§ Exercise goal:
Tally the lines in the data below in which the word "bmul" occurs, then give only the total.

(Dataset excerpts)

/---

(** [x |= (x >> k)] *)
Definition smear (k x : Z) : Z := Z.lor x (Z.shiftr x k).

Definition fls_lu_slow (x : Z) : Z :=
  let x := smear 32 (smear 16 (smear 8 (smear 4 (smear 2 (smear 1 x))))) in
  let x := u64 (x + 1) in
  if x =? 0 then 8 * 8 - 1 else ffs_lu x - 1.

Definition fls_u_slow (x : Z) : Z :=
  let x := smear 16 (smear 8 (smear 4 (smear 2 (smear 1 x)))) in
  let x := u32 (x + 1) in
  if x =? 0 then 8 * 4 - 1 else ffs_lu x - 1.

Definition fls_lu (x : Z) : Z := Z.lxor (8 * 8 - 1) (clzl x).

Definition popcount_slow (bytes : Z) (bmul x : Z) : Z :=
  let wrap z := z mod 2 ^ (8 * bytes) in
  let x := wrap (x - Z.land (Z.shiftr x 1) (wrap (0x55 * bmul))) in
  let x := wrap (Z.land x (wrap (bmul * 0x33)) + Z.land (Z.shiftr x 2) (wrap (bmul * 0x33))) in
  let x := Z.land (wrap (x + Z.shiftr x 4)) (wrap (bmul * 0x0F)) in
  let x := wrap (x * bmul) in
  u32 (Z.shiftr x ((bytes - 1) * 8)).

Definition popcount_u_slow (x : Z) : Z := popcount_slow 4 (u32 0x0101010101010101) x.
Definition popcount_lu_slow (x : Z) : Z := popcount_slow 8 0x0101010101010101 x.

(** The position of the lowest bit of the bitmap and the bitmap without it. *)
Definition cfs_lu (bitmap : Z) : Z * Z :=
  let bit := ffs_lu bitmap in (bit, Z.lxor bitmap (shl64 1 bit)).

Definition pow2_ceil_u64 (x : Z) : Z :=
  if x <=? 1 then x
  else let msb_on_index := fls_lu (x - 1) in shl64 1 (msb_on_index + 1).

Definition pow2_ceil_zu (x : Z) : Z := pow2_ceil_u64 x.

Definition lg_floor (x : Z) : Z := fls_lu x.

Definition lg_ceil (x : Z) : Z := lg_floor x + if Z.land x (x - 1) =? 0 then 0 else 1.

Definition LG_FLOOR_1 (x : Z) : Z := 0.
Definition LG_FLOOR_2 (x : Z) : Z := if x <? shl64 1 1 then LG_FLOOR_1 x else 1 + LG_FLOOR_1 (Z.shiftr x 1).
Definition LG_FLOOR_4 (x : Z) : Z := if x <? shl64 1 2 then LG_FLOOR_2 x else 2 + LG_FLOOR_2 (Z.shiftr x 2).
Definition LG_FLOOR_8 (x : Z) : Z := if x <? shl64 1 4 then LG_FLOOR_4 x else 4 + LG_FLOOR_4 (Z.shiftr x 4).
Definition LG_FLOOR_16 (x : Z) : Z := if x <? shl64 1 8 then LG_FLOOR_8 x else 8 + LG_FLOOR_8 (Z.shiftr x 8).
Definition LG_FLOOR_32 (x : Z) : Z := if x <? shl64 1 16 then LG_FLOOR_16 x else 16 + LG_FLOOR_16 (Z.shiftr x 16).
Definition LG_FLOOR_64 (x : Z) : Z := if x <? shl64 1 32 then LG_FLOOR_32 x else 32 + LG_FLOOR_32 (Z.shiftr x 32).
Definition LG_CEIL (x : Z) : Z := LG_FLOOR_64 x + if Z.land x (x - 1) =? 0 then 0 else 1.

(** ** The lowest bit *)

Lemma pos_ctz_spec p : ∃ k, Zpos p = (2 * k + 1) * 2 ^ pos_ctz p ∧ 0 ≤ pos_ctz p ∧ 0 ≤ k.
Proof.
  induction p as [p IH|p IH|]; simpl pos_ctz.
  - exists (Zpos p). lia.
  - destruct IH as (k & E & H0 & Hk). exists k. split; [|lia].
    rewrite Z.pow_add_r by lia. change (2 ^ 1) with 2.
    transitivity (2 * ((2 * k + 1) * 2 ^ pos_ctz p)); [lia|ring].
  - by exists 0.
Qed.

(** A positive number is an odd number shifted left by [ctzl]. *)
Lemma ctzl_spec x : 0 < x → ∃ k, x = (2 * k + 1) * 2 ^ ctzl x ∧ 0 ≤ ctzl x ∧ 0 ≤ k.
Proof. destruct x as [|p|p]; [done| |done]. intros _. apply pos_ctz_spec. Qed.

Lemma ctzl_nonneg x : 0 ≤ ctzl x.
Proof. destruct x as [|p|p]; [done| |done]. simpl. by destruct (pos_ctz_spec p) as (k & _ & ? & _). Qed.

Lemma ctzl_pow2 k : 0 ≤ k → ctzl (2 ^ k) = k.
Proof.
  intros Hk. pattern k. apply natlike_ind; [done| |done]. clear. intros n Hn IH.
  rewrite Z.pow_succ_r by done.
  assert (0 < 2 ^ n) by (apply Z.pow_pos_nonneg; lia).
  destruct (2 ^ n) as [|p|p] eqn:E; try lia.
  change (ctzl (2 * Z.pos p)) with (1 + pos_ctz p). change (ctzl (Z.pos p)) with (pos_ctz p) in IH. lia.
Qed.

Lemma ffs_lu_ctzl x : 0 < x → ffs_lu x = ctzl x.
Proof. intros Hx. unfold ffs_lu, ffsl. case_match; lia. Qed.

Lemma ctzl_testbit x i :
  0 < x → 0 ≤ i → Z.testbit x (ctzl x) = true ∧ (i < ctzl x → Z.testbit x i = false).
Proof.
  intros Hx Hi. destruct (ctzl_spec x Hx) as (k & E & Hc & Hk). set (c := ctzl x) in *.
  rewrite E. split.
  - rewrite Z.mul_pow2_bits by lia. rewrite Z.sub_diag. by rewrite Z.testbit_odd_0.
  - intros Hlt. apply Z.mul_pow2_bits_low. lia.
Qed.

Lemma ctzl_lt x n : 0 < x < 2 ^ n → 0 ≤ ctzl x < n.
Proof.
  intros Hx. destruct (ctzl_spec x) as (k & E & Hc & Hk); [lia|]. split; [done|].
  apply (Z.pow_lt_mono_r_iff 2); [lia| |].
  { destruct (Z.le_gt_cases 0 n); [done|]. rewrite (Z.pow_neg_r 2 n) in Hx by done. lia. }
  assert (0 < 2 ^ ctzl x) by (apply Z.pow_pos_nonneg; lia). nia.
Qed.

(** ** The highest bit *)

(** [y] has bit [i] when [x] has one among bits [i .. i+m-1]. *)
Definition smeared (m x y : Z) : Prop :=
  0 ≤ y ∧ ∀ i, 0 ≤ i → Z.testbit y i = true ↔ ∃ j, 0 ≤ j < m ∧ Z.testbit x (i + j) = true.

Lemma smeared_once x : 0 ≤ x → smeared 1 x x.
Proof.
  intros Hx. split; [done|]. intros i Hi. split.
  - intros H. exists 0. by rewrite Z.add_0_r.
  - intros (j & Hj & H). by replace (i + j) with i in H by lia.
Qed.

\---

§ Written solution:
5